Diversity and Inclusion: From Tactical Metrics to Business Driver

Diversity and inclusion (D&I) initiatives have become commonplace within today’s organizations, and with good reason; there’s a business incentive to move the needle on inclusion. Research shows that limiting diverse views in the process of developing new products often hinders true innovation and routinely impacts a company’s bottom line. For example, looking at 100 groups of executives over 12 years, research conducted by Alison Reynolds (Ashridge Business School) and David Lewis (London Business School) found that teams with diverse perspectives and information processing styles lead to higher performance, demonstrating the importance of inclusivity in driving business performance.

Inclusivity means more than building a workforce that is representative of multiple backgrounds, ideas and cultures, though. It involves the extent to which employees feel valued, respected, encouraged to fully participate and able to be their authentic selves at work. To make the bold shift to become a truly inclusive organization, the mission to do so needs to come from the top. Companies cannot rely on human resources (HR)-led approach focused on meeting basic diversity metrics like hiring quotas. Rather, inclusion must be a business imperative that’s woven throughout everything that the organization does. Company leaders who focus on creating cultures of inclusion will have a tremendous competitive advantage in the years ahead, as the workplace continues to evolve.

In looking at the conditions required to foster a culture of inclusion at any organization, it helps to put these behaviors into three specific categories:

Awareness: Encouraging leaders to recognize their own established patterns and biases, as well as the bias that’s present within their own organizations.Authenticity: Acting with intention and modeling a learning mindset in which differences between people are seen and celebrated as valued contributions.Accountability: Setting the tone and modeling what inclusion looks like at an organization and actively using power, privilege and position to include everyone.

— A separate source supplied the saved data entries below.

(* ===== verification/BlockFileScenario.v ===== *)
(** * A small blocks directory

    Two obfuscated files of a regtest node, with three blocks, and the index
    entry of the second one. *)

From Stdlib Require Import Strings.Byte.
From stdpp Require Import base numbers list gmap.
From S2P Require Import Prelude OrderMap Bitcoin Types Messages M6 Dbs BlockHashes Treasury Diff Reversible Handlers ConnectBlock Sync BlockFiles BlockFileProofs.
Open Scope Z_scope.

(** ** A codec for headers *)

Definition encode_header (h : Header) : bytes :=
  le_bytes 4 (h_version h mod 2 ^ 32) ++ prev_blockhash h ++ merkle_root h ++ le_bytes 4 (time h) ++ le_bytes 4 (bits h) ++ le_bytes 4 (nonce h).

Definition signed_u32 (z : Z) : Z := if decide (z < 2 ^ 31) then z else z - 2 ^ 32.
Definition slice (i n : nat) (b : bytes) : bytes := take n (drop i b).

Definition decode_header (b : bytes) : option Header :=
  if decide (length b = 80%nat)
  then Some (mkHeader (signed_u32 (le_val (slice 0 4 b))) (slice 4 32 b) (slice 36 32 b) (le_val (slice 68 4 b)) (le_val (slice 72 4 b)) (le_val (slice 76 4 b)))
  else None.

#[local] Instance header_decode : BlockDecode := {
  header_consensus_decode := decode_header;
  txs_consensus_decode _ := Some [] }.

Lemma length_encode_header h : header_fields_ok h -> length (encode_header h) = 80%nat.
Proof. intros (_ & Hp & Hm & _). unfold encode_header. rewrite !length_app, !length_le_bytes, Hp, Hm. done. Qed.

Lemma slice_app i n (a b c : bytes) : length a = i -> length b = n -> slice i n (a ++ b ++ c) = b.
Proof. intros <- <-. unfold slice. rewrite drop_app_length. apply take_app_length. Qed.

Lemma decode_encode_header h : header_fields_ok h -> decode_header (encode_header h) = Some h.
Proof.
  intros Hok. unfold decode_header. rewrite decide_True by by apply length_encode_header. destruct Hok as (Hv & Hp & Hm & Ht & Hb & Hn).
  unfold encode_header. set (v := le_bytes 4 _).
  assert (E0 : slice 0 4 (v ++ prev_blockhash h ++ merkle_root h ++ le_bytes 4 (time h) ++ le_bytes 4 (bits h) ++ le_bytes 4 (nonce h)) = v)
    by exact (slice_app 0 4 [] v _ eq_refl eq_refl).
  rewrite E0, (slice_app 4 32 v (prev_blockhash h)) by done. rewrite (app_assoc v), (slice_app 36 32 (v ++ prev_blockhash h)) by (by rewrite ?length_app, ?Hp).
  rewrite app_assoc, (slice_app 68 4 ((v ++ prev_blockhash h) ++ merkle_root h)) by (by rewrite ?length_app, ?Hp, ?Hm).
  rewrite app_assoc, (slice_app 72 4 (((v ++ prev_blockhash h) ++ merkle_root h) ++ le_bytes 4 (time h))) by (by rewrite ?length_app, ?Hp, ?Hm).
  rewrite app_assoc, <- (app_nil_r (le_bytes 4 (nonce h))).
  rewrite (slice_app 76 4 ((((v ++ prev_blockhash h) ++ merkle_root h) ++ le_bytes 4 (time h)) ++ le_bytes 4 (bits h))) by (by rewrite ?length_app, ?Hp, ?Hm).
  unfold v. rewrite !le_val_bytes; [|done|done|done|apply Z.mod_pos_bound; lia]. destruct h as [ver prev mr t bi no]. cbn in *. f_equal. f_equal.
  unfold signed_u32. destruct (decide (0 <= ver)).
  - rewrite Z.mod_small by lia. by rewrite decide_True by lia.
  - assert (E : ver mod 2 ^ 32 = ver + 2 ^ 32) by (rewrite <- (Z_mod_plus_full ver 1 (2 ^ 32)), Z.mul_1_l; apply Z.mod_small; lia).
    rewrite E, decide_False by lia. lia.
Qed.

#[local] Instance header_codec : HeaderCodec := {
  header_consensus_encode := encode_header;
  length_header_encode := length_encode_header;
  header_decode_encode := decode_encode_header }.

(** ** The directory *)

Definition dir_key : bytes := [x11; x22; x33; x44; x55; x66; x77; x88].
Definition hash_of (b : byte) : BlockHash := replicate 32 b.
Definition stored (v : Z) (prev : byte) (tx : bytes) : Header * bytes := (mkHeader v (hash_of prev) (hash_of xaa) 1700000000 545259519 7, tx).

Definition sb0 : Header * bytes := stored 1 x00 [x01; x02; x03].
Definition sb1 : Header * bytes := stored (-5) x01 [x01].
Definition sb2 : Header * bytes := stored 536870912 x02 [x00; x00; x00; x00; x09].

Definition sb1_pos : Z := position_after REGTEST_MAGIC [sb0].
Definition sb1_index : CDiskBlockIndex :=
  mkCDiskBlockIndex 259900 1 (HAVE_DATA + 5) 1 (Some 0) (Some (sb1_pos + 8)) None 4294967291 (hash_of x01) (hash_of xaa) 1700000000 545259519 7.

Definition index_lookup (k : bytes) : option bytes := if decide (k = x62 :: hash_of x02) then Some (index_serialize sb1_index) else None.

Definition regtest_dir : BlocksDir :=
  mkBlocksDir (Some dir_key)
    (<[0 := block_file (Some dir_key) REGTEST_MAGIC [sb0; sb1] 10]> {[ 1 := block_file (Some dir_key) REGTEST_MAGIC [sb2] 0 ]})
    index_lookup.

Lemma visible_any o : 0 <= o -> visible (Some dir_key) REGTEST_MAGIC o.
Proof.
  intros Ho. exists (xor_u8 xfa (key_byte dir_key o)). split; [cbn; rewrite Z.add_0_r; left|]. unfold key_byte.
  assert (Hm : 0 <= o mod 8 < 8) by (apply Z.mod_pos_bound; lia). change (Z.of_nat (length dir_key)) with 8.
  destruct (Z.to_nat (o mod 8)) as [|[|[|[|[|[|[|[|n]]]]]]]] eqn:E; [vm_compute; discriminate..|lia].
Qed.

Definition small (b : Header * bytes) : Prop := b = sb0 \/ b = sb1 \/ b = sb2.

Lemma storable_small b : small b -> storable b.
Proof. intros [->|[->| ->]]; (split; [repeat split; vm_compute; congruence|vm_compute; congruence]). Qed.

Lemma readable_small l : Forall small l -> readable (Some dir_key) REGTEST_MAGIC l.
Proof.
  intros Hl. split_and!; [done| |].
  - eapply Forall_impl; [exact Hl|apply storable_small].
  - intros pre b post _. apply visible_any. unfold position_after. lia.
Qed.

Ltac solve_small := repeat (apply Forall_cons; split; [unfold small; auto|]); apply Forall_nil_2.

Lemma sb1_index_wf : index_wf sb1_index.
Proof.
  assert (Epos : sb1_pos = 91) by (vm_compute; reflexivity). unfold sb1_index. rewrite Epos.
  assert (Hd : has_data (HAVE_DATA + 5) = true) by reflexivity. assert (Hu : has_undo (HAVE_DATA + 5) = false) by reflexivity.
  constructor; cbn [bi_version bi_height bi_status tx_count file_number data_pos undo_pos block_version bi_prev_block_hash bi_merkle_root bi_timestamp difficulty_target bi_nonce];
    rewrite ?Hd, ?Hu; unfold u64_range, u32_range, u64_max, HAVE_DATA; [lia..| | | |repeat constructor; lia|done].
  - split; [split; [done|by eexists]|]. intros n [= <-]. lia.
  - split; [split; [done|by eexists]|]. intros n [= <-]. lia.
  - split; [split; [by intros [x [=]]|done]|done].
Qed.

Lemma regtest_files : files_from (set_file_number 0 (dir_parser regtest_dir dir_key Regtest None)) 0 [([sb0] ++ [sb1], 10%nat); ([sb2], 0%nat)].
Proof.
  split_and!; [| |vm_compute; congruence].
  - intros [|[|[|i]]] Hi; [vm_compute; reflexivity..|cbn in Hi; lia].
  - apply Forall_cons. split; [apply readable_small; solve_small|]. apply Forall_singleton, readable_small. solve_small.
Qed.

Lemma sb1_located : located regtest_dir (hash_of x09) (hash_of x02) 0 sb1_pos.
Proof. right. split; [discriminate|]. exists sb1_index. split_and!; [vm_compute; reflexivity|exact sb1_index_wf|reflexivity..]. Qed.

(** ** Instances of the theorems *)

Lemma block_file_roundtrip_witness :
  exists p', all_blocks (file_set_offset sb1_pos (block_file_parser_new (Some dir_key) (block_file (Some dir_key) REGTEST_MAGIC [sb0; sb1; sb2] 7) Regtest None))
    = Some (p', Ok (blocks_at REGTEST_MAGIC sb1_pos [sb1; sb2])).
Proof.
  apply (block_file_roundtrip (block_file_parser_new None [] Regtest None) (Some dir_key) [sb0] [sb1; sb2] 7). apply readable_small. solve_small.
Defined.

Lemma blocks_dir_reads_witness :
  blocks_source 3 regtest_dir Regtest None (hash_of x09) (hash_of x02)
  = Some (Ok ((fun b => Ok (parsed_block b)) <$> [mkFileBlock sb1.1 sb1.2 sb1_pos; mkFileBlock sb2.1 sb2.2 0])).
Proof.
  apply (blocks_dir_reads regtest_dir dir_key Regtest None (hash_of x09) (hash_of x02) 0 [sb0] [sb1] 10 [([sb2], 0%nat)] 3).
  - reflexivity.
  - reflexivity.
  - exact regtest_files.
  - exact sb1_located.
  - vm_compute. lia.
Defined.

Lemma block_file_parser_safe_witness :
  exists p r, all_blocks (file_set_offset 3 (block_file_parser_new (Some dir_key) (block_file (Some dir_key) REGTEST_MAGIC [sb0] 9) Regtest None)) = Some (p, r) /\ r <> Panic /\
    forall l, r = Ok l -> Forall (fun b => Z.of_nat (length (fb_raw_tx_data b)) + 80 <= MAX_BLOCK_SERIALIZED_SIZE) l.
Proof. apply (block_file_parser_safe (Some dir_key) (block_file (Some dir_key) REGTEST_MAGIC [sb0] 9) Regtest None 3). lia. Defined.

Lemma testnet4_files_rejected_witness :
  exists p, all_blocks (block_file_parser_new (Some dir_key) (block_file (Some dir_key) (bitcoin_magic Testnet4) [sb0; sb1] 0) Testnet4 None)
  = Some (p, Err (0%nat, InvalidMagic (bitcoin_magic Testnet4) TESTNET_MAGIC 0)).
Proof.
  eexists. apply (testnet4_files_rejected (Some dir_key) sb0 [sb1] 0). exists x0d. split; [vm_compute; left|discriminate].
Defined.
(** * luxe: audio scheduler and point-cloud scene, verified against the source

    The development embeds three parts of the repository:

    - [Audio]: the module-level state of [src/utils/audioUtils.ts] (the
      audio context, the two timer handles, the cursor [nextNoteTime] and
      [scoreIndex]), the host timer queue, [scheduleNote], the two
      scheduler callbacks and the two toggle functions;
    - [Scene]: the click handler and the per-frame [render] function of the
      car scene (animation state, morph scaling, projection, bounds
      accumulation, depth sort), and the generator's [add];
    - [Diamond]: the helpers, the point generator, the click handler and the
      per-frame point list of [src/components/DiamondCar.tsx].

    Number model: a JavaScript number is an exact rational ([Q]).  IEEE
    rounding, NaN and the infinities are outside the model.  Where a
    statement is about one sequence of operations it is stated with
    Leibniz equality on the very term the code computes, otherwise with
    [==] on [Q].  [Math.sin], [Math.cos] are parameters of the scene
    section, [Math.random] draws are inputs.  A division by zero is 0 in
    [Q] where the source gets NaN or an infinity; the statements that
    depend on a quotient take the divisor to be non-zero.

    Where rounding decides, the code is embedded on binary64 numbers as
    well: [Doubles] is the scheduler loop on the kernel's floats, and the
    store into the [Float32Array] of the noise buffer is a rounding
    function. *)

From Stdlib Require Import QArith Qround Qminmax Qpower Lia Lqa Sorted.
From Stdlib Require Floats.
From stdpp Require Import base option list strings gmap.

Local Open Scope Q_scope.

(** ** Shared helpers *)

(** [a < b] on JavaScript numbers. *)
Definition Qlt_bool (a b : Q) : bool := negb (Qle_bool b a).

(** Outcome of a piece of code that loops and may throw. *)
Inductive result (A : Type) : Type :=
  | Ok (a : A)
  | Throw
  | OutOfFuel.
Arguments Ok {A} a.
Arguments Throw {A}.
Arguments OutOfFuel {A}.

Definition bind {A B : Type} (r : result A) (k : A -> result B) : result B :=
  match r with
  | Ok a => k a
  | Throw => Throw
  | OutOfFuel => OutOfFuel
  end.

Module Audio.

(** ** Score data *)

(** [type NoteEvent = [string | null, number]] *)
Abbreviation NoteEvent := (option string * Q)%type.

Definition NOTES : gmap string Q :=
  list_to_map
    [ ("C4"%string, 261.63); ("D4"%string, 293.66); ("E4"%string, 329.63);
      ("F4"%string, 349.23); ("G4"%string, 392.00); ("A4"%string, 440.00);
      ("B4"%string, 493.88); ("C5"%string, 523.25); ("D5"%string, 587.33);
      ("E5"%string, 659.25); ("F5"%string, 698.46); ("G5"%string, 783.99) ].

Definition JINGLE_BELLS : list NoteEvent :=
  [ (Some "E5"%string, 1); (Some "E5"%string, 1); (Some "E5"%string, 2);
    (Some "E5"%string, 1); (Some "E5"%string, 1); (Some "E5"%string, 2);
    (Some "E5"%string, 1); (Some "G5"%string, 1); (Some "C5"%string, 1.5);
    (Some "D5"%string, 0.5); (Some "E5"%string, 4) ].

Definition DISNEY_THEME : list NoteEvent :=
  [ (Some "C4"%string, 0.25); (Some "E4"%string, 0.25);
    (Some "G4"%string, 0.25); (Some "C5"%string, 0.25);
    (Some "E5"%string, 0.25); (Some "G5"%string, 0.25);
    (Some "C6"%string, 0.5); (None, 0.5);
    (Some "G5"%string, 1); (Some "E5"%string, 0.5); (Some "F5"%string, 0.5);
    (Some "G5"%string, 2);
    (Some "A5"%string, 0.5); (Some "G5"%string, 0.5); (Some "F5"%string, 0.5);
    (Some "E5"%string, 0.5); (Some "D5"%string, 2);
    (Some "E5"%string, 0.5); (Some "F5"%string, 0.5); (Some "G5"%string, 1);
    (Some "C5"%string, 1);
    (Some "A5"%string, 1.5); (Some "G5"%string, 0.5); (Some "C6"%string, 2) ].

(** [{ ...NOTES, 'C6': ..., 'G5': ..., 'A5': ..., 'F5': ... }] *)
Definition DISNEY_NOTES : gmap string Q :=
  <["F5"%string := 698.46]>
    (<["A5"%string := 880.00]>
       (<["G5"%string := 783.99]>
          (<["C6"%string := 1046.50]> NOTES))).

Definition TEMPO : Q := 140.
Definition SECONDS_PER_BEAT : Q := 60 / TEMPO.
Definition LOOKAHEAD : Q := 0.1.
Definition SCHEDULE_AHEAD_TIME : Q := 0.1.

(** ** The audio graph *)

Inductive OscType : Type := sawtooth | square | triangle | sine.

(** One automation call on a gain parameter. *)
Inductive GainEvent : Type :=
  | setValueAtTime (v t : Q)
  | linearRampToValueAtTime (v t : Q)
  | exponentialRampToValueAtTime (v t : Q).

(** An oscillator connected through its gain node to the destination, with
    the times given to [start] and [stop]. *)
Record Oscillator : Type := mkOsc {
  osc_type : OscType;
  osc_frequency : Q;
  osc_gain : list GainEvent;
  osc_start : Q;
  osc_stop : Q
}.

In embracing these behaviors, leaders are better positioned to create an environment where employees feel comfortable with failure and more easily adapt to change. This environment also fosters the rapid development of new, innovative ideas among team members.

It’s important to ensure that your organization teach its leaders to value differences. It is a critical capability, because valuing differences helps to improve decision-making and generates higher levels of creativity throughout an organization. Leaders also must be able to demonstrate personal adaptability, navigate complexity and foster innovation — all capabilities that rely on the awareness, authenticity and accountability that drive inclusive cultures.

Companies are now beginning to recognize the overlap between inclusivity and key leadership capabilities. For example, Kenneth C. Frazier, chairman and chief executive officer of Merck & Co., Inc., said recently, “Diversity at all levels helps drive business performance and fuel innovation … Merck’s mission of saving and improving lives around the world is best facilitated by welcoming the greatest range of talent available.”

The Coca-Cola Company has also made clear its mission to rapidly innovate and adapt to changing consumer demand by creating a culture that is inclusive, curious and empowered. The company is actively enacting programs to develop skills, capabilities, knowledge and mindset among its leaders so they can effectively weather an uncertain future.

Having inclusivity serve as a key leadership capability helps set up these companies to succeed in their industry moving forward. Inclusivity also helps organizations compete in today’s workforce, given the rise in workers’ desire to know an organization’s stance and commitment to diversity. In one recent study, 86% of Gen X and millennial job-seekers said that a company’s concrete commitment to workplace diversity affects their decision to work there. Additionally, teams with inclusive leaders are 20% more likely to say they make high-quality decisions and 29% more likely to report behaving collaboratively, leading to a more productive company overall. By following the strategies in this article, your leaders can be prepared to lead a diverse organization to an inclusive future.